> [Work request] Please transcribe the data that follows exactly, from its first line through the line that contains "printed in RFC".

+++ Records supplied +++

(* ===== verification/JsonPrint.v ===== *)
(** * [json.Marshal] of the wire types

    Strings are escaped the way [Marshal] does (HTML characters included), instants are
    printed in RFC 3339 with nanoseconds; only an instant can make [Marshal] fail. *)
From S2P Require Import Prelude GoStd GoTime External Json Dto.
Local Open Scope Z_scope.

(** ** Strings *)

Definition hex_low (v : Z) : Z := if v <? 10 then v + 48 else v + 87.
(** Six bytes: a backslash, u and four hexadecimal digits. *)
Definition u_escape (r : Z) : list Z :=
  [92; 117; hex_low (r / 4096 mod 16); hex_low (r / 256 mod 16); hex_low (r / 16 mod 16); hex_low (r mod 16)].
Definition escape_ascii (b : Z) : list Z :=
  if (b =? 34) || (b =? 92) then [92; b]
  else if b =? 8 then [92; 98] else if b =? 12 then [92; 102] else if b =? 10 then [92; 110]
  else if b =? 13 then [92; 114] else if b =? 9 then [92; 116]
  else if (b <? 32) || (b =? 60) || (b =? 62) || (b =? 38) then u_escape b
  else [b].
(** Every step consumes a byte at least. *)
Fixpoint escape_from (fuel : nat) (l : list Z) : list Z :=
  match fuel, l with
  | S n, b :: t =>
    if b <? 128 then (escape_ascii b ++ escape_from n t)%list
    else match decode_rune l with
         | Some (r, w) =>
           ((if (r =? 8232) || (r =? 8233) then u_escape r else take w l) ++ escape_from n (drop w l))%list
         | None => (u_escape rune_error ++ escape_from n t)%list
         end
  | _, _ => []
  end.
Definition print_bytes (s : string) : list Z := escape_from (String.length s) (bytes s).
Definition quote : string := String (Ascii.ascii_of_nat 34) EmptyString.
Definition print_string (s : string) : string := quote +:+ of_bytes (print_bytes s) +:+ quote.

(** ** Instants *)

(** Year, month and day of a day number counted from 1970-01-01. *)
Definition date_of_days (days : Z) : Z * Z * Z :=
  let z := days + 719468 in
  let era := z / 146097 in
  let doe := z mod 146097 in
  let yoe := (doe - doe / 1460 + doe / 36524 - doe / 146096) / 365 in
  let doy := doe - (365 * yoe + yoe / 4 - yoe / 100) in
  let mp := (5 * doy + 2) / 153 in
  let m := if mp <? 10 then mp + 3 else mp - 9 in
  (yoe + era * 400 + (if m <=? 2 then 1 else 0), m, doy - (153 * mp + 2) / 5 + 1).

(** [n] decimal digits of [v]. *)
Fixpoint digits (n : nat) (v : Z) : list Z :=
  match n with O => [] | S n' => (digits n' (v / 10) ++ [48 + v mod 10])%list end.
(** The fraction without its trailing zeros. *)
Fixpoint drop_zeros (l : list Z) : list Z :=
  match l with
  | [] => []
  | b :: t => match drop_zeros t with [] => if b =? 48 then [] else [b] | t' => b :: t' end
  end.
Definition print_fraction (ns : Z) : list Z :=
  match drop_zeros (digits 9 ns) with [] => [] | l => 46 :: l end.
Definition print_zone (off : Z) : list Z :=
  if off =? 0 then [90]
  else let z := Z.abs (Z.quot off 60) in
       ((if Z.quot off 60 <? 0 then 45 else 43) :: digits 2 (z / 60) ++ 58 :: digits 2 (z mod 60))%list.

Definition print_time_bytes (t : time) : option (list Z) :=
  let secs := t_ns t / second + t_offset t in
  let day := secs mod 86400 in
  let '(y, m, d) := date_of_days (secs / 86400) in
  if in_range 0 9999 y && (Z.abs (t_offset t) <? 24 * 3600) then
    Some (digits 4 y ++ 45 :: digits 2 m ++ 45 :: digits 2 d ++ 84 :: digits 2 (day / 3600)
          ++ 58 :: digits 2 (day / 60 mod 60) ++ 58 :: digits 2 (day mod 60)
          ++ print_fraction (t_ns t mod second) ++ print_zone (t_offset t))%list
  else None.
(** [Time.MarshalJSON]: the year has four digits and the zone is within a day. *)
Definition print_time (t : time) : option string :=
  (λ l, quote +:+ of_bytes l +:+ quote) <$> print_time_bytes t.

(** ** Objects and arrays *)

Definition comma_separated (l : list string) : string :=
  match l with [] => EmptyString | x :: l' => fold_left (λ acc y, acc +:+ "," +:+ y) l' x end.
Definition print_array (l : list string) : string := "[" +:+ comma_separated l +:+ "]".
Definition field (name value : string) : string := quote +:+ name +:+ quote +:+ ":" +:+ value.
Definition print_object (fields : list string) : string := "{" +:+ comma_separated fields +:+ "}".
(** A nil slice is null. *)
Definition print_slice {A} (f : A → string) (l : option (list A)) : string :=
  match l with None => "null" | Some l => print_array (f <$> l) end.
(** A string member with [omitempty]. *)
Definition optional_string (name s : string) : list string :=
  if bool_decide (s = EmptyString) then [] else [field name (print_string s)].
Definition optional_strings (name : string) (l : option (list string)) : list string :=
  match l with Some ((_ :: _) as l) => [field name (print_array (print_string <$> l))] | _ => [] end.

(** ** The wire types *)

Definition print_connection (c : im.ConnectionIdentity) : string :=
  print_object [field "user_id" (print_string (im.UserID c)); field "instance_id" (print_string (im.InstanceID c));
                field "connection_id" (print_string (im.ConnectionID c)); field "route_token" (print_string (im.RouteToken c))].

Definition print_message (m : im.Message) : option string :=
  created ← print_time (im.CreatedAt m);
  Some (print_object
    [field "message_id" (print_string (im.MessageID m)); field "conversation_id" (print_string (im.ConversationID m));
     field "session_id" (print_string (im.SessionID m)); field "send_id" (print_string (im.SendID m));
     field "receive_id" (print_string (im.ReceiveID m)); field "receive_type" (print_string (im.ReceiveType m));
     field "type" (print_string (im.Type_ m)); field "content" (print_string (im.Content m));
     field "origin" (print_string (im.Origin m)); field "created_at" created;
     field "position" (print_string (im.Position m))]).

Definition print_task (t : im.PushTask) : option string :=
  message ← print_message (im.Message_ t);
  Some (print_object
    ([field "schema_version" (format_uint (im.SchemaVersion t)); field "kind" (print_string (im.Kind t));
      field "task_id" (print_string (im.TaskID t)); field "message" message;
      field "recipients" (print_array (print_string <$> im.Recipients t));
      field "targets" (print_slice print_connection (im.Targets t));
      field "chunk_index" (format_uint (im.ChunkIndex t)); field "chunk_count" (format_uint (im.ChunkCount t))]
     ++ optional_string "request_id" (im.RequestID t)
     ++ optional_strings "pending_recipients" (im.PendingRecipients t)
     ++ optional_string "replay_run_id" (im.ReplayRunID t))%list).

+++

> [Written answer]
(* ===== verification/JsonPrint.v ===== *)
(** * [json.Marshal] of the wire types

    Strings are escaped the way [Marshal] does (HTML characters included), instants are
    printed in RFC 3339 with nanoseconds; only an instant can make [Marshal] fail. *)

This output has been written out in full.